**PROBLEM TO SOLVE**
Write out the entries below exactly. End with the line that contains "writing them; and".

---+---

(* ===== verification/GuestBufs.v ===== *)
(** * The bytes of guest buffers

    Lists of buffers as the addresses of their bytes, in order; reading and
    writing them; and what the driver of a queue keeps apart when it publishes
    chains, for the devices whose passes are followed byte by byte. *)

From S2P Require Import Prelude Dirty GuestMem GuestRam VQueue VQueueWalk VQueueRun VQueueServe.

(** The addresses of the bytes of buffers, in order. *)
Definition buf_addrs (bufs : list (Z * Z)) : list Z := bufs ≫= fun b => seqZ b.1 b.2.

(** The bytes at addresses. *)
Definition bytes_at {M : Type} `{!GuestMemoryBackend M} (m : M) (as_ : list Z) : list Z :=
  as_ ≫= fun a => default [] (byte_at m a).

(** The first bytes at the addresses are [bs]. *)
Definition holds {M : Type} `{!GuestMemoryBackend M} (m : M) (as_ bs : list Z) : Prop :=
  (length bs ≤ length as_)%nat ∧
  ∀ i a b, as_ !! i = Some a → bs !! i = Some b → byte_at m a = Some [b].

(** What the driver keeps apart, for chains it publishes together: the rings
    from what the device writes, the writable buffers from each other, and the
    readable buffers from everything the device writes. *)
Definition well_separated (c : QueueConfig) (reqs : list (Z * DescriptorChain)) : Prop :=
  rings_apart c reqs ∧ bufs_disjoint (concat ((fun r => writable r.2) <$> reqs)) ∧
  ∀ r x, r ∈ reqs → in_bufs (readable r.2) x → ¬ written reqs x ∧ ¬ used_zone c x.

(** The chains up to the available index [avail] that are not served yet. *)
Definition pending {M : Type} `{!GuestMemoryBackend M} (m : M) (p : VirtQueueProcessor) (avail : Z)
    : list (Z * DescriptorChain) :=
  requests m (config p) (published m (config p) (last_avail_idx p)
    (Z.to_nat (u16_wrapping_sub avail (last_avail_idx p)))).

Section bufs.
Context {M : Type} `{!GuestMemoryBackend M} `{!GuestMemoryLaws M}.
Implicit Types (m : M) (w : World M) (bufs : list (Z * Z)).

Lemma buf_addrs_cons b bufs : buf_addrs (b :: bufs) = seqZ b.1 b.2 ++ buf_addrs bufs.
Proof. done. Qed.

Lemma elem_of_buf_addrs bufs x : x ∈ buf_addrs bufs ↔ in_bufs bufs x.
Proof.
  unfold buf_addrs, in_bufs. rewrite list_elem_of_bind. split.
  - intros (b & Hx & Hb). apply elem_of_seqZ in Hx. eauto.
  - intros (b & Hb & Hx). exists b. split; [|done]. by apply elem_of_seqZ.
Qed.

Lemma length_buf_addrs m bufs : Forall (valid_buf m) bufs → Z.of_nat (length (buf_addrs bufs)) = sum_lens bufs.
Proof.
  induction 1 as [|b bufs (_ & Hl & _) _ IH]; [done|]. rewrite buf_addrs_cons, length_app, length_seqZ.
  change (sum_lens (b :: bufs)) with (b.2 + sum_lens bufs). lia.
Qed.

Lemma NoDup_buf_addrs bufs : bufs_disjoint bufs → NoDup (buf_addrs bufs).
Proof.
  induction bufs as [|b bufs IH]; [constructor|]. intros [Hd Hds]. rewrite buf_addrs_cons. apply NoDup_app.
  split_and!; [apply NoDup_seqZ| |by apply IH]. intros x Hx Hn. apply elem_of_seqZ in Hx.
  apply (Hd x Hx). by apply elem_of_buf_addrs.
Qed.

Lemma valid_byte m bufs x : Forall (valid_buf m) bufs → in_bufs bufs x → gm_check_range m x 1 = true.
Proof.
  intros Hv (b & Hb & Hx). rewrite Forall_forall in Hv. specialize (Hv b Hb).
  apply valid_buf_check in Hv; [|lia]. by apply (gm_check_range_sub m b.1 b.2); [lia..|].
Qed.

(** ** Reading *)

Lemma bytes_at_app m l1 l2 : bytes_at m (l1 ++ l2) = bytes_at m l1 ++ bytes_at m l2.
Proof. apply bind_app. Qed.

Lemma bytes_at_seqZ m a n bs : 0 < n → gm_read_slice m a n = Some bs → bytes_at m (seqZ a n) = bs.
Proof.
  intros Hn Hr. apply gm_read_iff in Hr as [Hl Hr]; [|done]. clear Hn.
  assert (n = Z.of_nat (length bs)) as -> by lia. clear Hl. revert a Hr.
  induction bs as [|b bs IH]; intros a Hr; [done|].
  rewrite seqZ_cons by (simpl; lia). unfold bytes_at. cbn [mbind list_bind].
  fold (bytes_at m (seqZ (Z.succ a) (Z.pred (Z.of_nat (length (b :: bs)))))).
  unfold byte_at. pose proof (Hr 0%nat b eq_refl) as H0. rewrite Z.add_0_r in H0. rewrite H0. cbn [default app].
  replace (Z.pred (Z.of_nat (length (b :: bs)))) with (Z.of_nat (length bs)) by (simpl; lia).
  rewrite IH; [done|]. intros i x Hx. replace (Z.succ a + Z.of_nat i) with (a + Z.of_nat (S i)) by lia.
  by apply Hr.
Qed.

Lemma bytes_at_bytes m bufs : Forall (valid_buf m) bufs → Forall is_byte (bytes_at m (buf_addrs bufs)).
Proof.
  intros Hv. apply Forall_forall. intros x Hx. apply list_elem_of_bind in Hx as (a & Hx & Ha).
  apply elem_of_buf_addrs in Ha. destruct (gm_read_byte m a) as (b & Hb & ?); [by eapply valid_byte|].
  unfold byte_at in Hx. rewrite Hb in Hx. simpl in Hx. by apply list_elem_of_singleton in Hx as ->.
Qed.

Lemma bytes_at_ext m m' as_ : (∀ a, a ∈ as_ → byte_at m' a = byte_at m a) → bytes_at m' as_ = bytes_at m as_.
Proof.
  induction as_ as [|a as_ IH]; intros H; [done|]. unfold bytes_at in *. cbn [mbind list_bind].
  rewrite (H a) by set_solver. f_equal. apply IH. set_solver.
Qed.

(** ** Writing *)

Lemma holds_nil m as_ : holds m as_ [].
Proof. split; [simpl; lia|]. intros i a b _ Hb. by rewrite lookup_nil in Hb. Qed.

Lemma changes_only_same (P : Z → Prop) m m' a : changes_only P m m' → ¬ P a → byte_at m' a = byte_at m a.
Proof.
  intros Hc Hn. destruct (decide (byte_at m' a = byte_at m a)) as [|Hne]; [done|]. exfalso. by apply Hn, Hc.
Qed.

Lemma holds_frame (P : Z → Prop) m m' as_ bs :
  changes_only P m m' → (∀ a, a ∈ as_ → ¬ P a) → holds m as_ bs → holds m' as_ bs.
Proof.
  intros Hc Hn [Hl Hh]. split; [done|]. intros i a b Ha Hb. rewrite <- (Hh i a b Ha Hb).
  eapply changes_only_same; [exact Hc|]. apply Hn. by eapply list_elem_of_lookup_2.
Qed.

(** A write into the front of a valid buffer. *)
Lemma write_front w sz a l bs :
  laid_out (w_mem w) sz → valid_buf (w_mem w) (a, l) → bs ≠ [] → Z.of_nat (length bs) ≤ l → Forall is_byte bs →
  ∃ w', write_mem w bs a = (true, w') ∧ tracked w w' ∧
    changes_only (fun x => a ≤ x < a + l) (w_mem w) (w_mem w') ∧
    holds (w_mem w') (seqZ a l) bs.
Proof.
  intros Hlay Hv Hne Hl Hby. assert (0 < Z.of_nat (length bs)) as H0 by (destruct bs; [done|simpl; lia]).
  assert (gm_check_range (w_mem w) a (Z.of_nat (length bs)) = true) as Hck.
  { apply (gm_check_range_sub (w_mem w) a l); [lia..|]. apply (valid_buf_check _ _ Hv). simpl. lia. }
  pose proof (gm_write_ok (w_mem w) a bs Hne) as Hok. rewrite Hck in Hok.
  pose proof (write_mem_tracked w sz bs a Hlay (or_introl Hck) Hne) as Ht.
  pose proof (write_mem_changes w bs a) as Hc. pose proof (write_mem_mem w bs a) as Hm.
  unfold write_mem_ in Ht, Hc, Hm. exists (write_mem w bs a).2. split_and!; [|done| |].
  - unfold write_mem. destruct (gm_write_slice (w_mem w) a bs) as [ok m]. simpl in Hok. by subst ok.
  - eapply changes_only_mono; [exact Hc|]. intros x Hx. simpl in Hx. lia.
  - split; [rewrite length_seqZ; lia|]. intros i x b Hx Hb. apply lookup_seqZ in Hx as [-> _].
    rewrite Hm. by apply gm_write_read.
Qed.

Lemma in_bufs_cons b bufs x : in_bufs (b :: bufs) x ↔ b.1 ≤ x < b.1 + b.2 ∨ in_bufs bufs x.
Proof. unfold in_bufs. set_solver. Qed.

Lemma holds_append m as1 as2 bs :
  holds m as1 (take (length as1) bs) → holds m as2 (drop (length as1) bs) → holds m (as1 ++ as2) bs.
Proof.
  intros [Hl1 H1] [Hl2 H2]. rewrite length_take in Hl1. rewrite length_drop in Hl2.
  split; [rewrite length_app; lia|]. intros i a b Ha Hb. apply lookup_app_Some in Ha as [Ha|[Hi Ha]].
  - apply (H1 i); [done|]. apply lookup_take_Some. split; [done|]. by eapply lookup_lt_Some.
  - apply (H2 (i - length as1)%nat); [done|]. rewrite lookup_drop. by replace (length as1 + (i - length as1))%nat with i by lia.
Qed.

Lemma length_bytes_at m bufs :
  Forall (valid_buf m) bufs → Z.of_nat (length (bytes_at m (buf_addrs bufs))) = sum_lens bufs.
Proof.
  intros Hv. rewrite <- (length_buf_addrs m bufs Hv).
  assert (Hin : ∀ a, a ∈ buf_addrs bufs → in_bufs bufs a) by (intros a; apply elem_of_buf_addrs).
  f_equal. induction (buf_addrs bufs) as [|a as_ IH]; [done|]. unfold bytes_at in *. cbn [mbind list_bind].
  destruct (gm_read_byte m a) as (b & Hb & _); [eapply valid_byte; [exact Hv|apply Hin; by left]|].
  unfold byte_at at 1. rewrite Hb. cbn. rewrite IH; [done|]. intros x Hx. apply Hin. by right.
Qed.

Lemma in_bufs_app l1 l2 x : in_bufs (l1 ++ l2) x ↔ in_bufs l1 x ∨ in_bufs l2 x.
Proof. unfold in_bufs. set_solver. Qed.

Lemma bufs_disjoint_app l1 l2 :
  bufs_disjoint (l1 ++ l2) → bufs_disjoint l1 ∧ bufs_disjoint l2 ∧ ∀ x, in_bufs l1 x → ¬ in_bufs l2 x.
Proof.
  induction l1 as [|b l1 IH]; [intros Hd; split_and!; [done..|]; intros x (? & ? & _); set_solver|].
  intros [Hb Hd]. destruct (IH Hd) as (H1 & H2 & H12). setoid_rewrite in_bufs_app in Hb.
  split_and!; [split; naive_solver|done|]. intros x [Hx|Hx]%in_bufs_cons; naive_solver.
Qed.

Lemma written_concat reqs x : in_bufs (concat ((fun r => writable r.2) <$> reqs)) x ↔ written reqs x.
Proof.
  induction reqs as [|r reqs IH]; [unfold in_bufs, written; set_solver|].
  rewrite written_cons. cbn [fmap list_fmap concat]. by rewrite in_bufs_app, IH.
Qed.

(** What the chains after the first keep apart. *)
Lemma well_separated_cons c r reqs :
  well_separated c (r :: reqs) →
  well_separated c reqs ∧ bufs_disjoint (writable r.2) ∧
  (∀ x, in_bufs (writable r.2) x → ¬ written reqs x ∧ ¬ used_zone c x) ∧
  ∀ r' x, r' ∈ reqs → in_bufs (readable r'.2) x → ¬ in_bufs (writable r.2) x ∧ ¬ used_zone c x.
Proof.
  intros ([Hz Hap] & Hdj & Hrd). cbn [fmap list_fmap concat] in Hdj.
  apply bufs_disjoint_app in Hdj as (Hd1 & Hd2 & Hd12).
  setoid_rewrite written_cons in Hap. setoid_rewrite written_cons in Hrd. setoid_rewrite written_concat in Hd12.
  split_and!; [split_and!; [split; [done|]|done|]|done| |]; [naive_solver| |naive_solver|].
  - intros r' x Hr' Hx. destruct (Hrd r' x) as [Hn ?]; [by right|done|]. naive_solver.
  - intros r' x Hr' Hx. destruct (Hrd r' x) as [Hn ?]; [by right|done|]. naive_solver.
Qed.

Lemma published_nonneg m c n : ∀ from,
  rings_ok c m → Forall (fun hd => 0 ≤ hd) (published m c from n).
Proof.
  induction n as [|n IH]; intros from Hr; cbn [published]; [done|].
  destruct (avail_entry_ok (new_with_indices c from 0) m Hr) as [_ Hca].
  destruct (read_u16_ok _ _ Hca) as (hd & Hhd & Hhr). cbn in Hhd. rewrite Hhd. constructor; [apply Hhr|by apply IH].
Qed.

Lemma pending_ok m p avail : rings_ok (config p) m → requests_ok m (pending m p avail).
Proof. intros Hr. by apply requests_valid, published_nonneg. Qed.

Lemma length_pending m p avail :
  Z.of_nat (length (pending m p avail)) ≤ u16_wrapping_sub avail (last_avail_idx p).
Proof.
  pose proof (u16_wrapping_sub_range avail (last_avail_idx p)) as [? _]. unfold pending, requests.
  rewrite <- (Z2Nat.id (u16_wrapping_sub _ _)) at 2 by lia. apply inj_le. generalize (last_avail_idx p) at 1. generalize (Z.to_nat (u16_wrapping_sub avail (last_avail_idx p))).
  induction n as [|n IH]; intros from; cbn [published]; [done|]. specialize (IH (u16_wrapping_add from 1)).
  destruct (read_u16 _ _); cbn [omap list_omap length]; [|simpl; lia]. case_match; cbn [length] in *; unfold omap in *; lia.
Qed.

End bufs.

(** A pass over the chains that are pending, with what it leaves in the used
    ring. *)
Section pass.
Context {M H : Type} `{!GuestMemoryBackend M} `{!GuestMemoryLaws M}.
Variable handler : World M → H → list (Z * Z) → list (Z * Z) → World M * H * option Z.
Variable I : H → Prop.
Hypothesis handler_serves : ∀ w h rds wrs sz,
  I h → laid_out (w_mem w) sz → Forall (valid_buf (w_mem w)) rds → Forall (valid_buf (w_mem w)) wrs →
  sum_lens (rds ++ wrs) ≤ MAX_CHAIN_BYTES →
  ∃ w1 h1 len, handler w h rds wrs = (w1, h1, Some len) ∧ I h1 ∧ tracked w w1 ∧
    changes_only (in_bufs wrs) (w_mem w) (w_mem w1).

Lemma descriptors_pass_reports fuel q w h sz avail :
  let c := config q in
  let m := w_mem w in
  let reqs := pending m q avail in
  let used' := u16_wrapping_add (last_used_idx q) (Z.of_nat (length reqs)) in
  laid_out m sz → in_u16 (last_avail_idx q) → in_u16 (last_used_idx q) → queue_is_usable q m = true →
  (event_idx q = true → gm_check_range m (used_ring_addr c + (4 + size c * 8)) 2 = true) →
  read_avail_idx m (avail_ring_addr c) = Some avail →
  u16_wrapping_sub avail (last_avail_idx q) ≤ size c → rings_apart c reqs → I h →
  ∃ lens w1 w' h',
    process_queue_descriptors_dirty handler (S fuel) q w h =
      Some (set_indices q avail used', w', h', Z.of_nat (length reqs)) ∧
    serves handler c (last_used_idx q) reqs w h lens w1 h' ∧
    requests_ok m reqs ∧ rings_ok c m ∧ Z.of_nat (length reqs) ≤ size c ∧ tracked w w' ∧
    changes_only (used_zone c) (w_mem w1) (w_mem w') ∧
    changes_only (fun x => written reqs x ∨ used_zone c x) m (w_mem w') ∧
    read_u16 (w_mem w') (used_ring_addr c + 2) = Some used' ∧
    (∀ (j : nat) r len, reqs !! j = Some r → lens !! j = Some len →
      gm_read_slice (w_mem w') (used_slot_addr c (u16_wrapping_add (last_used_idx q) (Z.of_nat j))) 8 =
      Some (encode_used_elem r.1 len)).
Proof.
  intros c m reqs used' Hlay Hla Hlu Hus Hev Hav Hsz Hap Hh.
  pose proof (queue_is_usable_rings _ _ Hus) as Hr. fold c in Hr. assert (requests_ok m reqs) as Hv by by apply pending_ok.
  assert (Z.of_nat (length reqs) ≤ size c) as Hcnt by (etransitivity; [apply length_pending|done]).
  destruct (descriptors_pass_serves handler I handler_serves fuel q w h sz avail)
    as (lens & w1 & w' & h' & Hp & Hs & _ & Ht & Hc & Hu); try done.
  fold m in Hp, Hs, Hu. fold (pending m q avail) in Hp, Hs, Hu. fold reqs in Hp, Hs, Hu. fold c in Hs, Hc, Hu.
  destruct (serves_effect handler I handler_serves c (last_used_idx q) reqs w h lens w1 h' sz)
    as (_ & Hc1 & [_ Hrd]); try done; [apply Hap|].
  assert (Hz : changes_only (used_zone c) (w_mem w1) (w_mem w')).
  { eapply changes_only_mono; [exact Hc|]. intros x Hx. unfold used_zone. destruct Hr as (? & _). simpl in Hx. lia. }
  exists lens, w1, w', h'. split_and!; try done.
  - eapply changes_only_trans; [exact Hc1|]. eapply changes_only_mono; [exact Hz|]. auto.
  - intros j r len Hj Hl. rewrite <- (Hrd j r.1 len); [|rewrite lookup_zip_with_Some; exists r.1, len; by rewrite list_lookup_fmap, Hj].
    eapply read_outside; [done|exact Hc|]. intros x Hx Hn.
    pose proof (used_slot_in_ring c m _ _ Hr Hx) as [Hx1 Hx2]. unfold used_ring_byte in Hx1. simpl in Hn. lia.
Qed.

End pass.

---+---

**EXPECTED OUTPUT**
(* ===== verification/GuestBufs.v ===== *)
(** * The bytes of guest buffers

    Lists of buffers as the addresses of their bytes, in order; reading and
    writing them; and what the driver of a queue keeps apart when it publishes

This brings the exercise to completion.